L’irruzione e la chiusura di Radio Begum
La scure dei talebani si abbatte ancora una volta sulle donne afghane, privandole di una voce importante. Radio Begum, emittente che promuove l’istruzione e l’empowerment femminile raggiungendo con le sue trasmissioni quasi tutto l’Afghanistan, è stata costretta a chiudere. È stata un’operazione plateale, con un’irruzione nella sede di Kabul, che ha portato anche all’arresto di due dipendenti.
L’accusa, tra le altre cose, è di aver collaborato con delle tv all’estero: una cosa ritenuta inammissibile in un Paese che da oltre tre anni è tornato ad essere governato con la più oscurantista interpretazione della sharia.

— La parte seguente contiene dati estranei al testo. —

Lemma printing wide ch a ys :
  slot wide ys → is_scalar ch → 1 ≤ default 1 (width ch) → (1 <? default 1 (width ch)) = wide → attrs_ok a →
  len X + len ys ≤ s_cols sz →
  ∃ zs, glyph a [ch] wide zs ∧ len zs = len ys ∧
    text_printing ch (default 1 (width ch)) a (canvas (row_of ys) (mkPos (len A) (len X))) =
      Some (canvas (row_of zs) (mkPos (len A) (len X + len ys))).
Proof using Hsz UWL.
  intros Hs Hch Hw1 Hw Ha Hx. inversion Hs as [y Hy|y y2 Hy Hy2|y y2 Hy Hy2]; subst ys; rewrite <- H in *;
    [change (len [y]) with 1 in *|change (len [y; y2]) with 2 in *..].
  - destruct (plain_flags _ Hy) as [Hf1 Hf2]. destruct Hy as (l & Hy).
    destruct (printing_first ch (default 1 (width ch)) a y [] ltac:(eauto) Hf1 Hf2 Hch Ha ltac:(lia)) as (z & Hz & Haz & ->).
    rewrite Hw in *. exists [z]. split_and!; [by constructor|done|done].
  - destruct (plain_flags _ Hy) as [Hf1 Hf2]. destruct Hy as (l & Hy).
    destruct (printing_first ch (default 1 (width ch)) a y [y2] ltac:(eauto) Hf1 Hf2 Hch Ha ltac:(lia)) as (z & Hz & Haz & ->).
    rewrite Hw in *. cbn zeta. destruct (printing_second a z y2 Hy2 ltac:(lia)) as (k & Hk & ->).
    exists [z; k]. split_and!; [by constructor|done|done].
  - destruct (printing_again ch (default 1 (width ch)) a y y2 Hy Hy2 Hch Ha ltac:(lia)) as (z & z2 & Hz & Haz & Hz2 & ->).
    rewrite Hw in *. cbn zeta. destruct (printing_second a z z2 ltac:(by exists [32]) ltac:(lia)) as (k & Hk & ->).
    exists [z; k]. split_and!; [by constructor|done|done].
Qed.
End one_row.

Lemma Cell_append_attrs ch c d : Cell_append ch c = Some d → cell_attrs d = cell_attrs c.
Proof using.
  unfold Cell_append, append_char. destruct (_ <=? _); [by intros [= <-]|]. destruct (_ =? 0); [|cbn [mbind option_bind]].
  - destruct (write_at _ [32] _); [|done]. cbn [mbind option_bind]. destruct (add8 _ 1); [|done]. cbn [mbind option_bind].
    destruct (write_at _ _ _); [|done]. cbn [mbind option_bind]. by destruct (add8 _ _) as [m|]; [intros [= <-]|].
  - destruct (write_at _ _ _); [|done]. cbn [mbind option_bind]. by destruct (add8 _ _) as [m|]; [intros [= <-]|].
Qed.

(** A combining character joins the one before the cursor. *)
Lemma glyph_appended a l wide zs ch :
  glyph a l wide zs → l ≠ [] → len (l ≫= encode_utf8) < 18 → is_scalar ch →
  ∃ z zs' z', zs = z :: zs' ∧ Cell_append ch z = Some z' ∧ glyph a (l ++ [ch]) wide (z' :: zs').
Proof using.
  intros Hg Hl Hfit Hch.
  assert (appended l ch = l ++ [ch]) as Happ.
  { unfold appended. replace (18 <=? _) with false by lia. by rewrite bool_decide_eq_false_2. }
  destruct Hg as [z Hz Ha|z k Hz Ha Hk].
  all: destruct (Cell_append_is _ _ _ ch _ Hz Hch) as (z' & Hz' & Hi); rewrite Happ in Hi.
  all: assert (cell_attrs z' = a) as Ha' by (by rewrite (Cell_append_attrs _ _ _ Hz')).
  - exists z, [], z'. split_and!; [done|done|by constructor].
  - exists z, [k], z'. split_and!; [done|done|by constructor].
Qed.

Sono stati i vertici di Radio Begum a denunciare il blitz dei talebani che ha portato all’oscuramento della programmazione. “Ufficiali della Direzione generale dell’intelligence assistiti da rappresentanti del Ministero dell’informazione e della cultura hanno fatto irruzione nel nostro complesso a Kabul”, ha riferito l’emittente, aggiungendo che le autorità hanno arrestato due dipendenti maschi “che non ricoprono alcuna posizione dirigenziale” e sequestrato computer, dischi rigidi e telefoni. Non è stato aggiunto n’altro, per non compromettere la sicurezza dei membri del personale trattenuti, ma è stato lanciato un appello alle autorità a “prendersene cura e a rilasciarli il prima possibile”.
Le accuse dei talebani
La versione dei talebani è che Bagum si è resa responsabile di “molteplici violazioni, inclusa la fornitura di materiali e programmi ad una stazione televisiva all’estero” e la trasmissione di contenuti di emittenti straniere. Un “uso improprio della licenza” che porterà ad una “sospensione” a tempo indefinito in attesa di ulteriori indagini.
La storia di Radio Begum
Radio Begum era stata fondata l’8 marzo 2021, in occasione della giornata internazionale della donna, dall’imprenditrice e giornalista Hamida Aman. Con una programmazione 24 ore su 24, 7 giorni su 7, che includeva corsi educativi per studenti delle scuole medie e superiori, in particolare rivolti alle ragazze a cui era stato impedito l’accesso all’istruzione formale dal ritorno al potere dei talebani nell’agosto dello stesso anno. Queste lezioni venivano trasmesse in dari al mattino e in pashtu al pomeriggio, le due lingue ufficiali dell’Afghanistan. Nel 2024, tra l’altro, era stata lanciata Begum Tv, un canale satellitare con sede a Parigi finanziato in parte dal Malala Fund, l’organizzazione nata su impulso dell’attivista pachistana Nobel per la Pace.
L’impegno e la repressione
Radio Begum ha sempre sostenuto di non essere mai stata coinvolta in alcuna attività politica e di essere semplicemente “impegnata a servire il popolo afghano e più specificamente le donne afghane”. E tuttavia, l’emancipazione femminile è di per sé una violazione della legge islamica, secondo i talebani, che hanno imposto ampie restrizioni alle donne, escludendole dalla vita pubblica del ricostituito Emirato. Un “apartheid di genere”, è la denuncia dell’Onu, aggravato dalla stretta più generale contro la libertà di stampa, che secondo i gruppi di difesa dei diritti umani ha fatto precipitare l’Afghanistan nel più completo isolamento internazionale.
Un futuro incerto per le donne afghane
La chiusura di Radio Begum rappresenta un duro colpo per l’istruzione e l’emancipazione femminile in Afghanistan. In un contesto già segnato da restrizioni e divieti, la perdita di un’emittente che offriva corsi educativi e promuoveva i diritti delle donne aggrava ulteriormente la situazione. Resta da vedere quali saranno le conseguenze a lungo termine di questa decisione e se la comunità internazionale riuscirà a esercitare pressioni sufficienti sui talebani per garantire il rispetto dei diritti umani e delle libertà fondamentali.